Assigned task =>
Only one span of the listing below is wanted: the lines from the one with "b]; simpl; auto." through the one with "(** * Addresses as text", reproduced exactly, both ends kept.

Material provided =>
(** [it] is the result of [state.find(personId)]: [None] is [state.end()].
    [currentlyInside = currentlyKnown && it->second.inside] and
    [currentRoom = currentlyInside ? it->second.room : ""]. *)
Definition currentlyInside (it : option PersonState) : bool :=
  match it with
  | Some ps => inside ps
  | None => false
  end.

Definition currentRoom (it : option PersonState) : string :=
  match it with
  | Some ps => if currentlyInside it then room ps else ""
  | None => ""
  end.

(** Why a new event is refused. *)
Inductive Rejection :=
  | AlreadyInside
  | ConcreteRoomRequired
  | NotInside
  | SameRoom
  | RoomMismatch.

(** Enforce gallery rules for the NEW event. *)
Definition enforce_rules (currentlyInside : bool) (currentRoom : string)
    (event roomId : string) : option Rejection :=
  if String.eqb event "ENTER" then
    if currentlyInside then Some AlreadyInside
    else if String.eqb roomId "-" then Some ConcreteRoomRequired
    else None
  else if String.eqb event "MOVE" then
    if negb currentlyInside then Some NotInside
    else if String.eqb roomId currentRoom then Some SameRoom
    else if String.eqb roomId "-" then Some ConcreteRoomRequired
    else None
  else if String.eqb event "EXIT" then
    if negb currentlyInside then Some NotInside
    else if negb (String.eqb roomId "-" || String.eqb roomId currentRoom)
    then Some RoomMismatch
    else None
  else None.

(** The text written to [std::cerr] at each refusal. *)
Definition rejection_message (event personId roomId currentRoom : string)
    (r : Rejection) : string :=
  match r with
  | AlreadyInside =>
      "Error: person '" +:+ personId +:+ "' is already inside (in room '"
        +:+ currentRoom +:+ "'), cannot ENTER again" +:+ nl
  | ConcreteRoomRequired =>
      "Error: " +:+ event +:+ " requires a concrete room, not '-'" +:+ nl
  | NotInside =>
      "Error: person '" +:+ personId +:+ "' is not currently inside, cannot "
        +:+ event +:+ nl
  | SameRoom =>
      "Error: person '" +:+ personId +:+ "' is already in room '" +:+ roomId
        +:+ "', cannot MOVE to the same room" +:+ nl
  | RoomMismatch =>
      "Error: EXIT room '" +:+ roomId +:+ "' does not match current room '"
        +:+ currentRoom +:+ "' for person '" +:+ personId +:+ "'" +:+ nl
  end.

Definition usage (argv0 : string) : string :=
  "Usage: " +:+ argv0 +:+ " -T <token> -E <event> -P <personId> -R <roomId>" +:+ nl
    +:+ "Valid events: ENTER, MOVE, EXIT" +:+ nl
    +:+ "Valid rooms: lobby, gallery1, gallery2, vault, security, storage, -" +:+ nl.

Definition no_args : Args :=
  {| arg_token := ""; arg_event := ""; arg_personId := ""; arg_roomId := "" |}.

Definition main (argv : list string) (fs : gmap string string) (env : Env)
    : Outcome :=
  if negb (length argv =? 9)%nat then
    exit 2 "" (usage (default "" (head argv))) fs
  else
  let a := parse_args (tail argv) no_args in
  let token := arg_token a in
  let event := arg_event a in
  let personId := arg_personId a in
  let roomId := arg_roomId a in
  if bool_decide (token = "") || bool_decide (event = "")
     || bool_decide (personId = "") || bool_decide (roomId = "") then
    exit 2 "" ("Error: All parameters (-T, -E, -P, -R) are required" +:+ nl) fs
  else if negb (validateAction event) then
    exit 2 "" ("Error: Invalid event '" +:+ event
                 +:+ "'. Must be ENTER, MOVE, or EXIT" +:+ nl) fs
  else if negb (validateRoomId roomId) then
    exit 2 "" ("Error: Invalid room ID '" +:+ roomId +:+ "'" +:+ nl) fs
  else if negb (validatePersonId personId) then
    exit 2 "" ("Error: Invalid person ID '" +:+ personId +:+ "'" +:+ nl) fs
  else
  match authenticateToken token Append getBuiltInTokenStore with
  | None => exit 1 "" (printSecureError "authentication failed") fs
  | Some user =>
  let logPath := LOG_FILE_PATH in
  let '(fd, fs1) := openFileAppend env fs logPath in
  if (fd <? 0)%Z then
    exit 1 "" (printSecureError "failed to open log file for appending") fs1
  else if negb (lockFile env fd true) then
    exit 1 "" (printSecureError "failed to acquire exclusive write lock on log file") fs1
  else
  let state := rebuild_state env fs1 logPath in
  let it := state !! personId in
  match enforce_rules (currentlyInside it) (currentRoom it) event roomId with
  | Some r =>
      exit 2 "" (rejection_message event personId roomId (currentRoom it) r) fs1
  | None =>
  let newEntry := {| timestamp := getCurrentTimestamp env;
                     actorId := user_actorId user;
                     personId := personId;
                     action := event;
                     roomId := roomId |} in
  let logLine := formatLogEntry newEntry in
  let '(written, fs2) := write env fs1 logPath logLine in
  if negb (written =? Z.of_nat (String.length logLine))%Z then
    exit 1 "" (printSecureError "failed to write log entry") fs2
  else
    exit 0 ("Successfully appended log entry" +:+ nl) "" fs2
  end
  end.
(** C7, as stated, fails: the remembered value does not survive the
    removal of its session.  After a toggle at 1000 that assumes playing,
    a [SESSION_REMOVED] for the session at 1100 drops the remembered
    value, and the contradicting broadcast handled at 1200, well before
    2000, is stored with its [paused] flag as received. *)
Lemma C7_removal_forgets_assumed_value :
  let P := handleBackgroundMessage connected (SESSIONS_INIT [song true 10]) 0 in
  let P1 := handleToggle P 0 1000 in
  let P2 := handleBackgroundMessage P1 (SESSION_REMOVED "7:0") 1100 in
  let P3 := handleBackgroundMessage P2 (SESSION_UPDATED (song true 11)) 1200 in
  optimisticStates P1 !! "7:0"
  = Some {| opt_paused := false; opt_timestamp := 1000 |}
  /\ 1200 - 1000 < 1000
  /\ exists r s3,
       map_get "7:0" (sessions P3) = Some r
       /\ heap P3 !! r = Some s3
       /\ Background.paused (Background.state s3) = true.
Proof.
  split; [reflexivity|]. split; [lia|].
  exists 1%nat, (song true 11). vm_compute. repeat split; reflexivity.
Qed.
(* ===== verification/_CoqProject ===== *)
-Q . S2P
Prelude.v
RustStr.v
Fmt.v
NetAddr.v
NetText.v
Fs.v
Config.v
Blocklist.v
Hickory.v
Cache.v
Upstream.v
Qlog.v
Stats.v
State.v
Dns.v
Flight.v
Service.v
Web.v
Main.v
Listen.v
Admin.v
System.v
(** [Vec<String>::sort]: a stable sort by that order. *)
Definition sort_strings (l : list rstring) : list rstring := merge_sort str_le l.

(** ** Lemmas *)

Lemma ascii_tables_laws : UnicodeLaws ascii_tables.
Proof.
  split; simpl.
  - intros c d Hc Hs ->%list_elem_of_singleton. unfold to_lower.
    destruct (Z.ltb_spec c 128); [lia|]. done.
  - intros c d Hc Hs ->%list_elem_of_singleton. lia.
  - intros c d Hc Hs ->%list_elem_of_singleton. done.
  - done.
  - by intros c d Hc Hs Hv ->%list_elem_of_singleton.
  - done.
Qed.

#[export] Instance str_le_po : PartialOrder str_le.
Proof.
  split; [split|].
  - intros a. unfold str_le. induction a as [|x a IH]; simpl; [done|].
    rewrite Z.eqb_refl, IH. by rewrite orb_true_r.
  - unfold str_le. intros a. induction a as [|x a IH]; intros [|y b] [|z c]; simpl; try done.
    rewrite !orb_true_iff, !andb_true_iff, !Z.ltb_lt, !Z.eqb_eq.
    intros [?|[-> ?]] [?|[-> ?]]; [left; lia..|right]. eauto.
  - unfold str_le. intros a. induction a as [|x a IH]; intros [|y b]; simpl; try done.
    rewrite !orb_true_iff, !andb_true_iff, !Z.ltb_lt, !Z.eqb_eq.
    intros [?|[-> ?]] [?|[? ?]]; [lia..|]. f_equal. eauto.
Qed.

#[export] Instance str_le_total : Total str_le.
Proof.
  unfold str_le. intros a. induction a as [|x a IH]; intros [|y b]; simpl; auto.
  rewrite !orb_true_iff, !andb_true_iff, !Z.ltb_lt, !Z.eqb_eq.
  destruct (Z.lt_trichotomy x y) as [?|[->|?]]; [auto| |auto].
  destruct (IH b); auto.
Qed.
(* ===== verification/NetText.v ===== *)
(** * Addresses as text

    The [Display] form of an IP address parses back to the address: the
    configuration page shows addresses that the configuration form accepts. *)

From S2P Require Import Prelude RustStr Fmt NetAddr.

(** ** Numbers *)

Lemma digit_char_digit radix d : 0 <= d < radix -> radix <= 16 -> to_digit radix (digit_char d) = Some d.
Proof.
  intros Hd Hr. unfold digit_char, to_digit. destruct (Z.ltb_spec d 10).
  - rewrite (proj2 (Z.leb_le _ _)), (proj2 (Z.leb_le _ _)) by lia. cbn [andb].
    replace (48 + d - 48) with d by lia. by rewrite (proj2 (Z.ltb_lt _ _)) by lia.
  - rewrite (proj2 (Z.leb_le 48 _)), (proj2 (Z.leb_gt _ 57)) by lia. cbn [andb].
    rewrite (proj2 (Z.leb_le 97 _)), (proj2 (Z.leb_le _ 122)) by lia. cbn [andb].
    replace (87 + d - 87) with d by lia. by rewrite (proj2 (Z.ltb_lt _ _)) by lia.
Qed.

(** Reading the digits of a number before a text, within the limits. *)
Lemma read_fixed_digits radix maxval md n z acc k s :
  1 < radix <= 16 -> 0 <= acc -> 0 <= z < radix ^ Z.of_nat n ->
  match md with Some m => (k + n <= m)%nat | None => acc * radix ^ Z.of_nat n + z <= maxval end ->
  read_digits radix maxval md acc k (fixed_digits radix n z ++ s) =
  read_digits radix maxval md (acc * radix ^ Z.of_nat n + z) (k + n) s.
Proof.
  intros Hr Hacc. revert z s. induction n as [|n IH]; intros z s Hz Hm.
  { change (Z.of_nat 0) with 0 in *. rewrite Z.pow_0_r in *. simpl.
    replace (acc * 1 + z) with acc by lia. by rewrite Nat.add_0_r. }
  rewrite Nat2Z.inj_succ, Z.pow_succ_r in * by lia.
  pose proof (Z.div_mod z radix ltac:(lia)) as Hdiv. pose proof (Z.mod_pos_bound z radix ltac:(lia)) as Hmod.
  assert (0 <= z / radix < radix ^ Z.of_nat n) as Hq
    by (split; [apply Z.div_pos; lia|apply Z.div_lt_upper_bound; lia]).
  assert (0 <= radix ^ Z.of_nat n) by (apply Z.pow_nonneg; lia).
  assert (acc * (radix * radix ^ Z.of_nat n) + z =
    (acc * radix ^ Z.of_nat n + z / radix) * radix + z mod radix) as E by nia.
  cbn [fixed_digits]. rewrite <-(assoc_L (++)), IH by (first [exact Hq|destruct md; [lia|nia]]).
  cbn [app read_digits]. rewrite digit_char_digit by lia. rewrite <-E.
  replace (k + S n)%nat with (S (k + n)) by lia.
  destruct md as [m|].
  - by rewrite (proj2 (Nat.ltb_ge _ _)) by lia.
  - by rewrite (proj2 (Z.ltb_ge _ _)) by lia.
Qed.

(** The text that follows a number does not continue it. *)
Definition stops (radix : Z) (s : rstring) : Prop :=
  match s with c :: _ => to_digit radix c = None | [] => True end.

Lemma read_digits_stops radix maxval md acc k s :
  stops radix s -> read_digits radix maxval md acc k s = Some (acc, k, s).
Proof. destruct s as [|c s]; [done|]. cbn [stops read_digits]. by intros ->. Qed.

Lemma fmt_radix_count radix z k :
  1 < radix -> (0 < k)%nat -> 0 <= z < radix ^ Z.of_nat k ->
  exists n, (0 < n <= k)%nat /\ fmt_radix radix z = fixed_digits radix n z /\ 0 <= z < radix ^ Z.of_nat n.
Proof.
  intros Hr Hk Hz. exists (digit_count radix (Z.to_nat (Z.log2 z)) z). split; [|split; [done|]].
  - split; [|by apply digit_count_min]. destruct (Z.to_nat (Z.log2 z)); simpl; [lia|]. destruct (_ <? _); lia.
  - split; [lia|]. apply digit_count_bound; [lia|]. split; [lia|]. apply log2_fuel. lia.
Qed.

(** A printed number is read back; [zero_ok]: without a leading zero. *)
Lemma read_number_fmt radix maxval k zp z s :
  1 < radix <= 16 -> (0 < k)%nat -> 0 <= z < radix ^ Z.of_nat k -> z <= maxval -> stops radix s ->
  zp || negb (bool_decide (head (fmt_radix radix z) = Some 48)) || bool_decide (length (fmt_radix radix z) = 1%nat) = true ->
  read_number radix maxval (Some k) zp (fmt_radix radix z ++ s) = Some (z, s).
Proof.
  intros Hr Hk Hz Hmax Hs Hzp. destruct (fmt_radix_count radix z k) as (n & Hn & Ef & Hb); [lia..|].
  unfold read_number. rewrite Ef in *.
  rewrite (read_fixed_digits radix maxval (Some k) n z 0 0 s) by lia.
  rewrite Z.mul_0_l, Z.add_0_l, Nat.add_0_l, read_digits_stops by done. cbn [mbind option_bind].
  rewrite (proj2 (Nat.eqb_neq _ _)) by lia.
  rewrite length_fixed_digits in Hzp.
  replace (negb zp && _ && (1 <? n)%nat) with false.
  { by rewrite (proj2 (Z.ltb_ge _ _)) by lia. }
  symmetry. destruct zp; [done|]. cbn [negb orb] in *.
  destruct (Nat.ltb_spec 1 n); [|by rewrite andb_false_r]. rewrite (bool_decide_eq_false_2 (n = 1%nat)), orb_false_r in Hzp by lia.
  rewrite andb_true_r. destruct (fixed_digits radix n z) as [|c l] eqn:E.
  - apply (f_equal length) in E. rewrite length_fixed_digits in E. simpl in E. lia.
  - cbn [app head] in *. apply negb_true_iff, bool_decide_eq_false in Hzp.
    apply Z.eqb_neq. congruence.
Qed.

(** ** IPv4 *)

Definition octets_ok (a : Ipv4Addr) : Prop := length (octets a) = 4%nat /\ Forall (fun z => 0 <= z < 256) (octets a).

(** A check of all octets. *)
Lemma octet_check (P : Z -> bool) : forallb P (seqZ 0 256) = true -> forall z, 0 <= z < 256 -> P z = true.
Proof. intros H z Hz. rewrite forallb_forall in H. apply H, list_elem_of_In, elem_of_seqZ. lia. Qed.

Lemma read_octet_fmt z s :
  0 <= z < 256 -> stops 10 s -> read_number 10 255 (Some 3%nat) false (fmt_dec z ++ s) = Some (z, s).
Proof.
  intros Hz Hs. apply read_number_fmt; [lia|lia|change (10 ^ Z.of_nat 3) with 1000; lia|lia|done|]. cbn [orb].
  revert z Hz. apply octet_check. vm_refl.
Qed.

Lemma read_ipv4_show a s :
  octets_ok a -> stops 10 s -> read_ipv4_addr (show_ipv4 a ++ s) = Some (a, s).
Proof.
  destruct a as [l]. intros [Hl Hall] Hs. cbn [octets] in *.
  destruct l as [|a [|b [|c [|d [|? ?]]]]]; try done. rewrite !Forall_cons in Hall. destruct Hall as (Ha & Hb & Hc & Hd & _).
  unfold show_ipv4, read_ipv4_addr, read_octet. cbn [octets fmap list_fmap join]. rewrite <-!(assoc_L (++)).
  unfold read_separator. cbn [Nat.ltb Nat.leb].
  rewrite read_octet_fmt by done. cbn [mbind option_bind app read_given_char Z.eqb Pos.eqb].
  rewrite read_octet_fmt by done. cbn [mbind option_bind app read_given_char Z.eqb Pos.eqb].
  rewrite read_octet_fmt by done. cbn [mbind option_bind app read_given_char Z.eqb Pos.eqb].
  by rewrite read_octet_fmt.
Qed.

(** A printed octet is one to three ASCII characters. *)
Lemma octet_text z : 0 <= z < 256 ->
  (length (as_bytes (fmt_dec z)) <= 3)%nat /\ Forall (fun c => c <> 46 /\ c <> 58) (fmt_dec z).
Proof.
  intros Hz. assert ((length (as_bytes (fmt_dec z)) <=? 3)%nat &&
    forallb (fun c => negb (c =? 46) && negb (c =? 58)) (fmt_dec z) = true) as H
    by (revert z Hz; apply octet_check; vm_refl).
  apply andb_true_iff in H as [H1%Nat.leb_le H2]. split; [done|]. apply Forall_forall. intros c Hc.
  rewrite forallb_forall in H2. apply list_elem_of_In in Hc. apply H2 in Hc.
  apply andb_true_iff in Hc as [?%negb_true_iff%Z.eqb_neq ?%negb_true_iff%Z.eqb_neq]. done.
Qed.

Lemma as_bytes_app s t : as_bytes (s ++ t) = as_bytes s ++ as_bytes t.
Proof. apply bind_app. Qed.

Final answer =>
  unfold str_le. intros a. induction a as [|x a IH]; intros [|y b]; simpl; auto.
  rewrite !orb_true_iff, !andb_true_iff, !Z.ltb_lt, !Z.eqb_eq.
  destruct (Z.lt_trichotomy x y) as [?|[->|?]]; [auto| |auto].
  destruct (IH b); auto.
Qed.
(* ===== verification/NetText.v ===== *)
(** * Addresses as text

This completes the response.